If fMRI can be used to detect the regular flow of blood in a healthy brain, it can also be used to detect the problems with a brain that has undergone degenerative diseases. Functional MRI, using haemodynamic response, can help assess the effects of stroke and other degenerative diseases such as Alzheimer’s disease on brain function. Another way fMRI could be used is in the planning of surgery of the brain. Surgeons can use fMRI to detect blood flow of the most active areas of the brain and the areas involved in critical functions like thought, speech, movement, etc. In this way, brain procedures are less dangerous because there is a brain mapping that shows which areas are vital to a person’s life. Haemodynamic response is vital to fMRI and clinical use because through the study of blood flow we are able to examine the anatomy of the brain and effectively plan out procedures of the brain and link together the causes of degenerative brain disease.
PET scan or Positron emission tomography scan is also used alongside fMRI for brain imaging. PET scan can detect active brain areas either haemodynamically or metabolically through glucose intake. They allow one to observe blood flow or metabolism in any part of the brain. The areas that are activated by increased blood flow and/or increased glucose intake are visualized in increased signal in the PET image.

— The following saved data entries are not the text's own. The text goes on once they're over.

(** * Extract-Build knowledge-graph pipeline: parser, validation loop, orchestrator

    Shallow embedding of [kg_builder/prompts/prompting.py],
    [kg_builder/utils.py], [kg_builder/engine.py], [kg_builder/extractor.py],
    [kg_builder/builder.py] and [kg_builder/workflow.py].

    Python [str] values are modelled as [string] restricted to ASCII text:
    [lower], [upper] and [strip] below follow CPython on code points below 128
    and leave other characters alone.  Python tuples of strings are lists of
    strings.  Exceptions are an explicit result type. *)

From Stdlib Require Import String Ascii List Bool Arith ZArith Lia Permutation.
Import ListNotations.
Open Scope string_scope.
Open Scope list_scope.
Open Scope nat_scope.

Infix "+++" := String.append (right associativity, at level 60).

Set Implicit Arguments.

(** ** Exceptions and results *)

Inductive exn :=
| IndexError
| RetryError
| AttributeError
| OracleFailure (reason : string).

Inductive pyres (A : Type) :=
| Ok (a : A)
| Raise (e : exn).
Arguments Ok {A} a.
Arguments Raise {A} e.

Definition pybind {A B} (m : pyres A) (k : A -> pyres B) : pyres B :=
  match m with
  | Ok a => k a
  | Raise e => Raise e
  end.

Declare Scope py_scope.
Delimit Scope py_scope with py.
Notation "x <- m ;; k" := (pybind m (fun x => k))
  (at level 61, m at next level, right associativity) : py_scope.

(** ** Python built-ins on strings and sequences *)

Module Py.

Definition nl : string := String (ascii_of_nat 10) "".

(** [seq[i]] with Python's negative indices. *)
Definition getitem {A} (l : list A) (i : Z) : pyres A :=
  let n := Z.of_nat (length l) in
  let j := if (i <? 0)%Z then (i + n)%Z else i in
  if ((j <? 0) || (n <=? j))%Z then Raise IndexError
  else match nth_error l (Z.to_nat j) with
       | Some a => Ok a
       | None => Raise IndexError
       end.

(** [str.isspace] on ASCII: TAB..CR, FS..US and the space. *)
Definition is_space (c : ascii) : bool :=
  let n := nat_of_ascii c in
  ((9 <=? n) && (n <=? 13)) || ((28 <=? n) && (n <=? 32)).

Definition lower_char (c : ascii) : ascii :=
  let n := nat_of_ascii c in
  if (65 <=? n) && (n <=? 90) then ascii_of_nat (n + 32) else c.

Definition upper_char (c : ascii) : ascii :=
  let n := nat_of_ascii c in
  if (97 <=? n) && (n <=? 122) then ascii_of_nat (n - 32) else c.

Fixpoint map_chars (f : ascii -> ascii) (s : string) : string :=
  match s with
  | EmptyString => EmptyString
  | String c s' => String (f c) (map_chars f s')
  end.

Definition lower : string -> string := map_chars lower_char.
Definition upper : string -> string := map_chars upper_char.

Fixpoint lstrip (s : string) : string :=
  match s with
  | EmptyString => EmptyString
  | String c s' => if is_space c then lstrip s' else s
  end.

Fixpoint rstrip (s : string) : string :=
  match s with
  | EmptyString => EmptyString
  | String c s' =>
      match rstrip s' with
      | EmptyString => if is_space c then EmptyString else String c EmptyString
      | r => String c r
      end
  end.

Definition strip (s : string) : string := rstrip (lstrip s).

(** [sub in s]. *)
Fixpoint contains (sub s : string) : bool :=
  String.prefix sub s ||
  match s with
  | EmptyString => false
  | String _ s' => contains sub s'
  end.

Before a PET scan begins, the patient will be injected with a small dose of a radioactive medicine tagged to a tracer such as glucose or oxygen. Therefore, if the purpose of the PET scan is to determine brain activity, FDG or fluorodeoxyglucose will be the medicine used. FDG is a complex of radioactive fluorine that is tagged with glucose. If a certain part of the brain is more active, more glucose or energy will be needed there and more FDG will be absorbed. This increase in glucose intake will be detectable with increased signal in the PET image. PET scanners provide this feature because they measure the energy that is emitted when positrons from the radiotracer collide with electrons in the brain. As a radiotracer is broken down, more positrons are made and there will be an increased signal in the PET scan.